The average image using the top k=1,2,5,10,20 retrieval results are shown below:

StyleNet with Average Image: With these aligned and averaged images, we hope to provide the network with more content and depth than the original sketch input. In addition to replacing the sketch content input with the average image of the top k=5 retrieved images, we also replace the style image with one of various famous paintings, including The Scream" and "The Woman With A Hat." The resulting generated paintings are shown below:

MRFs with Average Image: We repeated the same approach with using an average image with a sketch and its top k=5 retrieved images as the content input and a painting as the style input. The results are shown below:


In conclusion, the methods used were not effective in generating photorealistic images, but with the process of computing average images, we were able to produce interesting non-photorealistic artwork. This raises the question of an evaluation metric for these kinds of generative tasks. It is not as simple as deciding whether the resulting artwork looks "good" or "bad" due to the subjective nature, and the artwork cannot be quantified either. Also, we wanted to be able to create an application to allow users to draw a sketch, select a painting, and be given a generated painting. In this case, the average image process (e.g. image retrieval, edge detection, finding correspondences, warping, averaging) would be done in the background. However, even with the use of NVIDIA Titan X GPU, the total process would not be able to be done in real-time (we estimate it would take over an hour).

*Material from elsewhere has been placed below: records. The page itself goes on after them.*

(** [UPDATE prospects SET automation_enabled = 0 WHERE id = ?] *)
Definition disable_automation (pid : Z) : M unit :=
  modify (with_prospects
            (map (fun p => if Z.eqb (p_id p) pid then set_automation 0 p else p))).

Definition set_paused (v : Z) (s : sequence) : sequence :=
  {| s_id := s_id s; s_prospect_id := s_prospect_id s; s_step := s_step s;
     s_max_steps := s_max_steps s; s_days_between := s_days_between s;
     s_paused := v; s_last_sent_at := s_last_sent_at s; s_next_send_at := s_next_send_at s |}.

(** [UPDATE follow_up_sequences SET is_paused = 1 WHERE prospect_id = ?] *)
Definition pause_sequence (pid : Z) : M unit :=
  modify (with_sequences
            (map (fun s => if Z.eqb (s_prospect_id s) pid then set_paused 1 s else s))).

Definition log_activity (pid : Z) (ty descr : string) : M unit :=
  modify (with_activities (fun l => app l [mkActivity pid ty descr])).

Definition add_notification (n : notification) : M unit :=
  modify (with_notifications (fun l => app l [n])).

(** [INSERT INTO campaigns (...) VALUES (..., 'pending')]; returns lastInsertRowid. *)
Definition insert_campaign (pid : Z) (tid : option Z) (subject body : string) : M Z :=
  d <- get ;;
  let cid := next_id d in
  modify (fun d => bump_id (with_campaigns
            (fun l => app l [mkCampaign cid pid tid subject body "pending" None]) d)) ;;;
  ret cid.

Definition set_campaign_status (st : string) (sent_at : option Z) (c : campaign) : campaign :=
  {| c_id := c_id c; c_prospect_id := c_prospect_id c; c_template_id := c_template_id c;
     c_subject := c_subject c; c_body := c_body c; c_status := st;
     c_sent_at := match sent_at with Some t => Some t | None => c_sent_at c end |}.

(** [UPDATE campaigns SET status = ? WHERE id = ?] *)
Definition update_campaign_status (cid : Z) (st : string) (sent_at : option Z) : M unit :=
  modify (with_campaigns
            (map (fun c => if Z.eqb (c_id c) cid then set_campaign_status st sent_at c else c))).

Definition queue_task (agentType : string) (pid : Z) : M unit :=
  modify (with_queued (fun l => app l [(agentType, pid)])).

(** ** String helpers used by the agents *)

Definition dq : string := String (ascii_of_nat 34) EmptyString.   (* a double quote *)

(** [s.split(',')]: always at least one piece. *)
Fixpoint split_comma (s : string) : list string :=
  match s with
  | EmptyString => [EmptyString]
  | String c s' =>
      if Ascii.eqb c "," then EmptyString :: split_comma s'
      else match split_comma s' with
           | x :: xs => String c x :: xs
           | [] => [String c EmptyString]
           end
  end.

Definition is_js_space (c : ascii) : bool :=
  let n := nat_of_ascii c in
  Nat.eqb n 32 || Nat.eqb n 9 || Nat.eqb n 10 || Nat.eqb n 11 || Nat.eqb n 12
  || Nat.eqb n 13.

Fixpoint trim_start (s : string) : string :=
  match s with
  | EmptyString => EmptyString
  | String c s' => if is_js_space c then trim_start s' else s
  end.

Definition digit_val (c : ascii) : option Z :=
  let n := nat_of_ascii c in
  if Nat.leb 48 n && Nat.leb n 57 then Some (Z.of_nat n - 48) else None.

(** Decimal digits at the front: (value so far, number of digits). *)
Fixpoint digits_prefix (acc : Z) (k : nat) (s : string) : Z * nat :=
  match s with
  | EmptyString => (acc, k)
  | String c s' =>
      match digit_val c with
      | Some v => digits_prefix (acc * 10 + v) (S k) s'
      | None => (acc, k)
      end
  end.

(** [parseInt(s)] (radix 10); [None] is NaN. *)
Definition parseInt (s : string) : option Z :=
  let s1 := trim_start s in
  let '(sign, s2) :=
    match s1 with
    | String c s' => if Ascii.eqb c "-" then (-1, s')
                     else if Ascii.eqb c "+" then (1, s') else (1, s1)
    | EmptyString => (1, s1)
    end in
  let '(v, k) := digits_prefix 0 O s2 in
  match k with O => None | S _ => Some (sign * v) end.

(** [x || y] on numbers: NaN ([None]) and 0 are falsy. *)
Definition num_or (x : option Z) (y : Z) : Z :=
  match x with Some v => if Z.eqb v 0 then y else v | None => y end.

Definition num_or_opt (x y : option Z) : option Z :=
  match x with Some v => if Z.eqb v 0 then y else x | None => y end.

Definition lower (c : ascii) : ascii :=
  let n := nat_of_ascii c in
  if Nat.leb 65 n && Nat.leb n 90 then ascii_of_nat (n + 32) else c.

Fixpoint prefix_ci (p s : string) : bool :=
  match p, s with
  | EmptyString, _ => true
  | String a p', String b s' => Ascii.eqb (lower a) (lower b) && prefix_ci p' s'
  | String _ _, EmptyString => false
  end.

(** [name LIKE '%pat%']: ASCII case-insensitive substring test. *)
Fixpoint like_contains (pat s : string) : bool :=
  prefix_ci pat s ||
  match s with EmptyString => false | String _ s' => like_contains pat s' end.

(** ** Collaborators *)

Record send_result := mkSendResult {
  sr_success : bool; sr_id : option string; sr_error : option string
}.

(** The LLM service ([llm.js]), the email service ([email.js]) and
    [OutreachAgent.replaceVariables] (placeholder substitution, which only
    shapes message text), as oracles. *)
Record env := mkEnv {
  generateOutreachEmail : prospect -> option template -> js_result string;
  generateFollowUp : prospect -> list campaign -> Z -> js_result string;
  generateSubjectLine : prospect -> string -> js_result string;
  replaceVariables : string -> prospect -> string;
  email_isReady : bool;
  email_send : string -> string -> string -> js_result send_result
}.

Canny, J. 1986. A Computation Approach to Edge Detection. Pattern Analysis and Machine Intelligence, IEEE Transactions on 6 (1986): 679-698.

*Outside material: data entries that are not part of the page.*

(** C9, the claim as stated fails: when the interior of the fence is two
    spaces, the capture is not empty, the extractor returns its trimmed
    form, the empty string, and [parse] fails with the extraction failure
    without calling the decoder. *)
Lemma blank_interior_with_spaces :
  allWhiteSpace "  " = true
  /\ Parser.codeBlockMatch (fenced TagToon "  ") = Some "  "
  /\ Parser.extractToonContent (fenced TagToon "  ") = Some EmptyString
  /\ Parser.extractToonContent (fenced TagToon "  ")
     <> Some (fenced TagToon "  ")
  /\ Parser.parse spyDecode acceptAll (fun _ => EmptyString)
       (Parser.new tt (Parser.mkOptions None None)) (fenced TagToon "  ")
     = Parser.Throw (Parser.JsError Parser.extractionMessage).
Proof.
  repeat split. vm_compute. discriminate.
Qed.

(** The modelled decoder and validator on the round trip of the
    specification: the two lines decode to a mapping with a string and a
    number, which the schema accepts and [parse] returns. *)
Lemma spec_round_trip (stringify : DecodedValue -> string) :
  Parser.parse specDecode specSchemaParse stringify
    (Parser.new (ZodObject [("name", ZodString); ("age", ZodNumber)])
                (Parser.mkOptions None None))
    ("name: John" ++ Js.nl ++ "age: 30")
  = Parser.Normal (VObject [("name", VString "John"); ("age", VNumber 30)]).
Proof. reflexivity. Qed.

(** C4.  For the schema [{age: number}] and the text [age: not-a-number],
    with the decoder and the validator as the specification describes
    them: the text decodes, to a mapping whose [age] is a string scalar;
    the validator finds one violation, at the path [age]; and [parse],
    whatever the options of the parser, fails with the validation
    failure, whose message has the line of the path and the reason and
    then the decoded tree.  It is not the decode failure. *)
Theorem age_not_a_number_validation_failure :
  forall (stringify : DecodedValue -> string)
         (options : Parser.ToonOutputParserOptions),
    let this := Parser.new ageSchema options in
    let decoded := VObject [("age", VString "not-a-number")] in
    specDecode "age: not-a-number" (Parser.decodeOptions this)
    = Parser.Normal decoded
    /\ issuesAt [] ageSchema decoded
       = [Parser.mkIssue [Parser.Key "age"]
                         "Expected number, received string"]
    /\ Parser.parse specDecode specSchemaParse stringify this
         "age: not-a-number"
       = Parser.Throw
           (Parser.JsError
              ("Failed to validate TOON output against schema:" ++ Js.nl
               ++ "  - age: Expected number, received string"
               ++ Js.nl ++ Js.nl
               ++ "Decoded data: " ++ stringify decoded))
    /\ (forall e,
           Parser.parse specDecode specSchemaParse stringify this
             "age: not-a-number"
           = Parser.Throw e ->
           Parser.failureKind e = Some Parser.ValidationFailure
           /\ Parser.failureKind e <> Some Parser.DecodeFailure).
Proof.
  intros stringify options this decoded.
  assert (Hp : Parser.parse specDecode specSchemaParse stringify this
                 "age: not-a-number"
               = Parser.Throw
                   (Parser.JsError
                      ("Failed to validate TOON output against schema:"
                       ++ Js.nl
                       ++ "  - age: Expected number, received string"
                       ++ Js.nl ++ Js.nl
                       ++ "Decoded data: " ++ stringify decoded))).
  { reflexivity. }
  split; [reflexivity|]. split; [reflexivity|]. split; [exact Hp|].
  intros e He. rewrite Hp in He. injection He as <-.
  split; [reflexivity | discriminate].
Qed.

Gatys, L. A., Ecker, A. S., and Bethge, M. 2015. A Neural Algorithm of Artistic Style. ArXiv preprint;

Li, C., and Wand, M. 2016. Combining Markov Random Fields and Convolutional Neural Networks for Image Synthesis. ArXiv preprint;

Radford, A., Metz, L., and Chintala, S. 2015. Unsupervised Represntation Learning with Deep Convolutional Generative Adversarial Networks. ArXiv preprint;

Sangkloy, P., Burnell, N., Ham, C., and Hays, J. 2016. The Sketchy Database: Learning to Retrieve Badly Drawn Bunnies. ACM Transactions on Graphics (SIGGRAPH 2016).

Simonyan, K., and Zisserman, A. 2014. Very Deep Convolutional Networks for Large-Scale Image Recognition. ArXiv preprint;

Zhou, T., Jae Lee, Y., Yu, S. X., and Efros, A. A. 2015. Flowweb: Joint Image Set Alignment by Weaving Consistent, Pixel-wise Correspondences.